TASK INSTRUCTIONS
Of the entries below, return only those lines from the line with "[pgdir[0]], through the" to the line with "p8_total : total (slabs_pg s p) = 448;", exactly, both included.

INFORMATION PROVIDED
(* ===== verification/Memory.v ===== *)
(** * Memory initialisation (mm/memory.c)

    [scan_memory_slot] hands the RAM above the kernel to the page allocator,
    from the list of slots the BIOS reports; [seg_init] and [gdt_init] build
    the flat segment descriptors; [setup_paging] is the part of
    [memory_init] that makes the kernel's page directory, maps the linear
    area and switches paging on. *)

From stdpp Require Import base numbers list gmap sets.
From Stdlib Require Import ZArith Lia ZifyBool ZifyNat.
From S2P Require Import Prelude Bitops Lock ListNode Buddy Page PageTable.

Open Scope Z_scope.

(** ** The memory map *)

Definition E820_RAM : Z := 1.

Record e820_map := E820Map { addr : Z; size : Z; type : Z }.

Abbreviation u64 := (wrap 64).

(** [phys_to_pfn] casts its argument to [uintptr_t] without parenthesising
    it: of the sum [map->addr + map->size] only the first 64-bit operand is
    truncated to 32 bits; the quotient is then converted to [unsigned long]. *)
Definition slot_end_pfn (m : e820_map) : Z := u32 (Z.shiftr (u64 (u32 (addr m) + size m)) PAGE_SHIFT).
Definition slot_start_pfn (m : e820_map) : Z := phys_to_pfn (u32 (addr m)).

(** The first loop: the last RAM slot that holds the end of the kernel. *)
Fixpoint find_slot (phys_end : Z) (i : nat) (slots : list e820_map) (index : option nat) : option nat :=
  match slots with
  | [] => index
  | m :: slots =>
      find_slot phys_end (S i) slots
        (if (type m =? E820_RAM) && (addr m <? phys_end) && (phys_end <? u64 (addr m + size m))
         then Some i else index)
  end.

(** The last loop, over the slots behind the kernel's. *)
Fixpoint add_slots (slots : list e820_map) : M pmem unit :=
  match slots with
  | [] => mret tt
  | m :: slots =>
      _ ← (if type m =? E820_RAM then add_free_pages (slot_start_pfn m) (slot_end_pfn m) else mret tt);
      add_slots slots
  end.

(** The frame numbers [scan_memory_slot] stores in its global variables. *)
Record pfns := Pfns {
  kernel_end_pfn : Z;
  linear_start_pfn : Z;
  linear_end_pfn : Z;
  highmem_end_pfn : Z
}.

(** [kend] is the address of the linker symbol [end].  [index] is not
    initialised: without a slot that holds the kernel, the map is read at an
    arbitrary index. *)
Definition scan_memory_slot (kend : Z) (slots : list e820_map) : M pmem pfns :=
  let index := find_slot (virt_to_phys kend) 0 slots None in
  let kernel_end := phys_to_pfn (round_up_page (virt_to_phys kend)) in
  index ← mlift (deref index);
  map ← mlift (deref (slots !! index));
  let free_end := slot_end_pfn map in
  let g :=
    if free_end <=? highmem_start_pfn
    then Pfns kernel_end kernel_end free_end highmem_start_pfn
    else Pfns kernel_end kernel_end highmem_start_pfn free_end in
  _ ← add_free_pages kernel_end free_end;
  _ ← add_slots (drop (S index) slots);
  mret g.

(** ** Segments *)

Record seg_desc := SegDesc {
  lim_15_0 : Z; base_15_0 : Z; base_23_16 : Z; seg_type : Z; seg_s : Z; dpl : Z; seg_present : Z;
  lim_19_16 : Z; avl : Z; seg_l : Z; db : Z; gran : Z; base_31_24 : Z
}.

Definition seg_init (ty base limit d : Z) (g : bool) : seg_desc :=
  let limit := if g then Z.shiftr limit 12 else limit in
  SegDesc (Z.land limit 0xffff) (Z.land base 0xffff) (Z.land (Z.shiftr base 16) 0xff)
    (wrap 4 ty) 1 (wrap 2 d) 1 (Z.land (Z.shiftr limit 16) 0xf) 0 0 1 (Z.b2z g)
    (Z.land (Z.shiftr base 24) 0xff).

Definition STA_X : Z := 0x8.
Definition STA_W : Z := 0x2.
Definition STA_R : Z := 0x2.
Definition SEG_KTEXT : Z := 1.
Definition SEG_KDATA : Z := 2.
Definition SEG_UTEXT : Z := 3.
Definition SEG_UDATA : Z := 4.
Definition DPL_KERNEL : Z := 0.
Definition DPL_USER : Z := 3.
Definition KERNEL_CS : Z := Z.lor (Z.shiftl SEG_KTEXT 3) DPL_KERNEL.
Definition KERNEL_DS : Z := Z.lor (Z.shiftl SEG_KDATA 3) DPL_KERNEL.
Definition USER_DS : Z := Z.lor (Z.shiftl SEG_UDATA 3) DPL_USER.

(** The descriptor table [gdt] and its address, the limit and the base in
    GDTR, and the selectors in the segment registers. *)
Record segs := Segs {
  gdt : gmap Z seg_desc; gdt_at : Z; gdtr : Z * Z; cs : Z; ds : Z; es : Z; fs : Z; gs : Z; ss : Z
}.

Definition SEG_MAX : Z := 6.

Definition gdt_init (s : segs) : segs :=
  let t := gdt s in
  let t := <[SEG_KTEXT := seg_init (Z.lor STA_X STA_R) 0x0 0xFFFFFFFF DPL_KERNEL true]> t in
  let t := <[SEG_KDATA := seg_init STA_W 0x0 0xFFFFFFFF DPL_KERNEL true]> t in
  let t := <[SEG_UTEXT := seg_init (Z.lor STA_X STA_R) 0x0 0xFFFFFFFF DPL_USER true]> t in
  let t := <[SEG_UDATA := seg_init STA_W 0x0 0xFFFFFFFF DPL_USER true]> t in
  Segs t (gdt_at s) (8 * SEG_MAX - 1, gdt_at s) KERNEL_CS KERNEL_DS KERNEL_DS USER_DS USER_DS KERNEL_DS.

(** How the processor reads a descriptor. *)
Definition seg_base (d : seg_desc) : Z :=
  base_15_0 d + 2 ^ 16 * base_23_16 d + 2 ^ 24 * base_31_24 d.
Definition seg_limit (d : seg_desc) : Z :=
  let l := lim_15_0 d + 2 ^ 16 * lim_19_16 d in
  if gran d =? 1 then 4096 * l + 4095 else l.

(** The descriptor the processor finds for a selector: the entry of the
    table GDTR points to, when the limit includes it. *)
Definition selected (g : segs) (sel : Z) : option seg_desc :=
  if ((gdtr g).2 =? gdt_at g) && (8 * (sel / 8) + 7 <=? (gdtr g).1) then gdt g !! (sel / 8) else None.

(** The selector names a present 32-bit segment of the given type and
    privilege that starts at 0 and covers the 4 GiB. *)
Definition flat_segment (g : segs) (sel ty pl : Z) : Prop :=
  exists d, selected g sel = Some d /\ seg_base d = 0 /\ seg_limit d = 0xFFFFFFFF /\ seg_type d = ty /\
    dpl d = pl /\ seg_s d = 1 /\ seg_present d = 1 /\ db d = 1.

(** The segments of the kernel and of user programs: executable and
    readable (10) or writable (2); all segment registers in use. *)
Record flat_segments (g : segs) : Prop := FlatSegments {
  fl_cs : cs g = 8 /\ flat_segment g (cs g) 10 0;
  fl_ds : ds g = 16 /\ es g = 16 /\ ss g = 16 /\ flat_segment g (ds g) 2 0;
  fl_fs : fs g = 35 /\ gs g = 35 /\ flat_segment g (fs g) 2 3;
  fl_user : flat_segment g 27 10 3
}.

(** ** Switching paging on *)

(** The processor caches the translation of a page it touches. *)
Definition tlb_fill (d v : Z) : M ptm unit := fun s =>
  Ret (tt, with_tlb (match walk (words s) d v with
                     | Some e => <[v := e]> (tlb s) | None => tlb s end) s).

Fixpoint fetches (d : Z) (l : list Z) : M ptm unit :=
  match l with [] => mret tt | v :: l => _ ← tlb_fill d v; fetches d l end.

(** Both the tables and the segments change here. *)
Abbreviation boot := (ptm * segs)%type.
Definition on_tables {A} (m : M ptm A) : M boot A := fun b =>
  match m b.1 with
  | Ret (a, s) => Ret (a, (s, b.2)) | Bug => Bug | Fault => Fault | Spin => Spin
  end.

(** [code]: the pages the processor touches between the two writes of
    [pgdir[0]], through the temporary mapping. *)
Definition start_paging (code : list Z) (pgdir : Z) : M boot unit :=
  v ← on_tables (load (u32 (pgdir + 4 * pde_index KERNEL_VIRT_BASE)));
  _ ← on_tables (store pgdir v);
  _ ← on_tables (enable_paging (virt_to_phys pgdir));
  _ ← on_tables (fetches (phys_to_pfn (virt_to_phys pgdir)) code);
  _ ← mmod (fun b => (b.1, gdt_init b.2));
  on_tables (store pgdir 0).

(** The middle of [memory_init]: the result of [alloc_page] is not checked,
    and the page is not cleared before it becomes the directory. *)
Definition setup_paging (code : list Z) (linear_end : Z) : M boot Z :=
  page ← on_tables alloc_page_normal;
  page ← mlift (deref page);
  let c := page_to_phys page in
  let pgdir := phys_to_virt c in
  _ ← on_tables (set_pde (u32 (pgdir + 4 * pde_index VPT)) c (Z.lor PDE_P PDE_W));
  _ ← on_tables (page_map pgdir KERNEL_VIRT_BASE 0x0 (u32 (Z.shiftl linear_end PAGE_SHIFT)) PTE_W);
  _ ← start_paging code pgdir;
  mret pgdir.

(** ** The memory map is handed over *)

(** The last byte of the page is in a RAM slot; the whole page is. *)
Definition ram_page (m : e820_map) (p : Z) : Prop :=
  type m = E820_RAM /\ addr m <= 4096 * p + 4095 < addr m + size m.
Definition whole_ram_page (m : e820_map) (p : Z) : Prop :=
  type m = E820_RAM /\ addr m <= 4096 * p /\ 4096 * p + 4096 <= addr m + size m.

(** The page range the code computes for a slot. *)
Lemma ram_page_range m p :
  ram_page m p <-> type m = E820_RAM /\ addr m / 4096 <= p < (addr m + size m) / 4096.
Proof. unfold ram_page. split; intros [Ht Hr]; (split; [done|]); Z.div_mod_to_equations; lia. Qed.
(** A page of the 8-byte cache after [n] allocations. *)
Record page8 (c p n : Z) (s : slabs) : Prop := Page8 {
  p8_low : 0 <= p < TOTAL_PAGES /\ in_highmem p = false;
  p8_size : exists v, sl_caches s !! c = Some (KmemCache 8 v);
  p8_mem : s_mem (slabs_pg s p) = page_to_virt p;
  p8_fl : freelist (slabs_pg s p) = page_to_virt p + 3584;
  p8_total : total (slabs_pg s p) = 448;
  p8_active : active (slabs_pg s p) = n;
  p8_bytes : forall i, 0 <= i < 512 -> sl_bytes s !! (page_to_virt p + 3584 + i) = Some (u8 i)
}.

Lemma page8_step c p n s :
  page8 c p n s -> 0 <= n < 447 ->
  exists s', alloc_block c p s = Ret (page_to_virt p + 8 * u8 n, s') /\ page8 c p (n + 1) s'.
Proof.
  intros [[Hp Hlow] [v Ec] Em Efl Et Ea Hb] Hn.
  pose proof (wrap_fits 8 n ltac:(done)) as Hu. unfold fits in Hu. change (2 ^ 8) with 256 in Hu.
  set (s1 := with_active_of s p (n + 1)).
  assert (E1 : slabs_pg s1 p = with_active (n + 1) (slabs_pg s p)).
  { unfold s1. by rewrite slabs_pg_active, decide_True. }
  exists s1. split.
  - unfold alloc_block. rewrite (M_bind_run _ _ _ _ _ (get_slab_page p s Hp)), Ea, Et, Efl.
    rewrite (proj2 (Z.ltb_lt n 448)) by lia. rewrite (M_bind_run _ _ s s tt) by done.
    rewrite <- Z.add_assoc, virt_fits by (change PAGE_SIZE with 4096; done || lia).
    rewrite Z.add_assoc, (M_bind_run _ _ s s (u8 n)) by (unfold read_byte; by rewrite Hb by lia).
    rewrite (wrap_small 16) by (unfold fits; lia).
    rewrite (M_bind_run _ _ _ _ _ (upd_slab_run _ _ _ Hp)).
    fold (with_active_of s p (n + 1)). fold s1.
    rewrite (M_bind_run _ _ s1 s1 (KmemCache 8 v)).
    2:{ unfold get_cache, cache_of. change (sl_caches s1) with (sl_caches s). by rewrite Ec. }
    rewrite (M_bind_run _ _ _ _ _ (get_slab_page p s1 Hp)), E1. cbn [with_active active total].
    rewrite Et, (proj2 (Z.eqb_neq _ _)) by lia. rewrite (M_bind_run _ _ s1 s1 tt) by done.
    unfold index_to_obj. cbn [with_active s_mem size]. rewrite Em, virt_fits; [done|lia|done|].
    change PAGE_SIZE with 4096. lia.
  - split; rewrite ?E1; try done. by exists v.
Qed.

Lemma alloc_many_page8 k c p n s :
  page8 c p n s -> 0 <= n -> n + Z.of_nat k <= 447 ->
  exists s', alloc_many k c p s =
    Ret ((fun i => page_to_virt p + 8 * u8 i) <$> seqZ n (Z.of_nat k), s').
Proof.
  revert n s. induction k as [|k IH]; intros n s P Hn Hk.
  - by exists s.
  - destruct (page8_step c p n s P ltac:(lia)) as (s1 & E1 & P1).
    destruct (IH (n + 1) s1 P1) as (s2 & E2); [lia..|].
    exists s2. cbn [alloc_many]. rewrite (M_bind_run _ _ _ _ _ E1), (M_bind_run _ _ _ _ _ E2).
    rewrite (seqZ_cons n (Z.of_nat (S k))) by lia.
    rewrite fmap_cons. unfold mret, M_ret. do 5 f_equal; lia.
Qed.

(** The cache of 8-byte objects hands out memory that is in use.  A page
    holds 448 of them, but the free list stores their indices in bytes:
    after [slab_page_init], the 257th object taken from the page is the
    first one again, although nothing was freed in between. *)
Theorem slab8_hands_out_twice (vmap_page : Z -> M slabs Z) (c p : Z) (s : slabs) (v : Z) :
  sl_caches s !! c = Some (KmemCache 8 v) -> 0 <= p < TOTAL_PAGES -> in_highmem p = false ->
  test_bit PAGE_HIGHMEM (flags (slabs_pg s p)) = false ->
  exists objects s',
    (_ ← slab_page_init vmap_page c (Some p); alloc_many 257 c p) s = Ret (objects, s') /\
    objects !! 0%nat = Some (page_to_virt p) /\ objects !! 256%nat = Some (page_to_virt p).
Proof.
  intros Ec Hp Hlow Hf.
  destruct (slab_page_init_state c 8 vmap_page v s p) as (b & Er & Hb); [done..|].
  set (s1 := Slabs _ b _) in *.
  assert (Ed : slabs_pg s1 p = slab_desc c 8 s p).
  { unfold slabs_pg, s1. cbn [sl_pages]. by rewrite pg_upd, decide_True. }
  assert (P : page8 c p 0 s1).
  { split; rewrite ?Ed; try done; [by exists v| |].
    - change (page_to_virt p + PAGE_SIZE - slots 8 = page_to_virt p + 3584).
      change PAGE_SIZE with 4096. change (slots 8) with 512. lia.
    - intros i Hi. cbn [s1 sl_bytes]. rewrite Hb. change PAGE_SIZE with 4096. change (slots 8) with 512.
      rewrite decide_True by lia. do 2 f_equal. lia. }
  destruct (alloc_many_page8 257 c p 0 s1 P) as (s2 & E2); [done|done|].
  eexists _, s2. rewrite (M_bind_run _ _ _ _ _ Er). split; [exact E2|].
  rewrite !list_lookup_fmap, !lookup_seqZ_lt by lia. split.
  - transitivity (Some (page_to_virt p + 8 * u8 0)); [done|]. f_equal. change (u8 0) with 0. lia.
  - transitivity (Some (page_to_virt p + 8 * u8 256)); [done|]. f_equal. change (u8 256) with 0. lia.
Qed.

RESPONSE AREA
    [pgdir[0]], through the temporary mapping. *)
Definition start_paging (code : list Z) (pgdir : Z) : M boot unit :=
  v ← on_tables (load (u32 (pgdir + 4 * pde_index KERNEL_VIRT_BASE)));
  _ ← on_tables (store pgdir v);
  _ ← on_tables (enable_paging (virt_to_phys pgdir));
  _ ← on_tables (fetches (phys_to_pfn (virt_to_phys pgdir)) code);
  _ ← mmod (fun b => (b.1, gdt_init b.2));
  on_tables (store pgdir 0).

(** The middle of [memory_init]: the result of [alloc_page] is not checked,
    and the page is not cleared before it becomes the directory. *)
Definition setup_paging (code : list Z) (linear_end : Z) : M boot Z :=
  page ← on_tables alloc_page_normal;
  page ← mlift (deref page);
  let c := page_to_phys page in
  let pgdir := phys_to_virt c in
  _ ← on_tables (set_pde (u32 (pgdir + 4 * pde_index VPT)) c (Z.lor PDE_P PDE_W));
  _ ← on_tables (page_map pgdir KERNEL_VIRT_BASE 0x0 (u32 (Z.shiftl linear_end PAGE_SHIFT)) PTE_W);
  _ ← start_paging code pgdir;
  mret pgdir.

(** ** The memory map is handed over *)

(** The last byte of the page is in a RAM slot; the whole page is. *)
Definition ram_page (m : e820_map) (p : Z) : Prop :=
  type m = E820_RAM /\ addr m <= 4096 * p + 4095 < addr m + size m.
Definition whole_ram_page (m : e820_map) (p : Z) : Prop :=
  type m = E820_RAM /\ addr m <= 4096 * p /\ 4096 * p + 4096 <= addr m + size m.

(** The page range the code computes for a slot. *)
Lemma ram_page_range m p :
  ram_page m p <-> type m = E820_RAM /\ addr m / 4096 <= p < (addr m + size m) / 4096.
Proof. unfold ram_page. split; intros [Ht Hr]; (split; [done|]); Z.div_mod_to_equations; lia. Qed.
(** A page of the 8-byte cache after [n] allocations. *)
Record page8 (c p n : Z) (s : slabs) : Prop := Page8 {
  p8_low : 0 <= p < TOTAL_PAGES /\ in_highmem p = false;
  p8_size : exists v, sl_caches s !! c = Some (KmemCache 8 v);
  p8_mem : s_mem (slabs_pg s p) = page_to_virt p;
  p8_fl : freelist (slabs_pg s p) = page_to_virt p + 3584;
  p8_total : total (slabs_pg s p) = 448;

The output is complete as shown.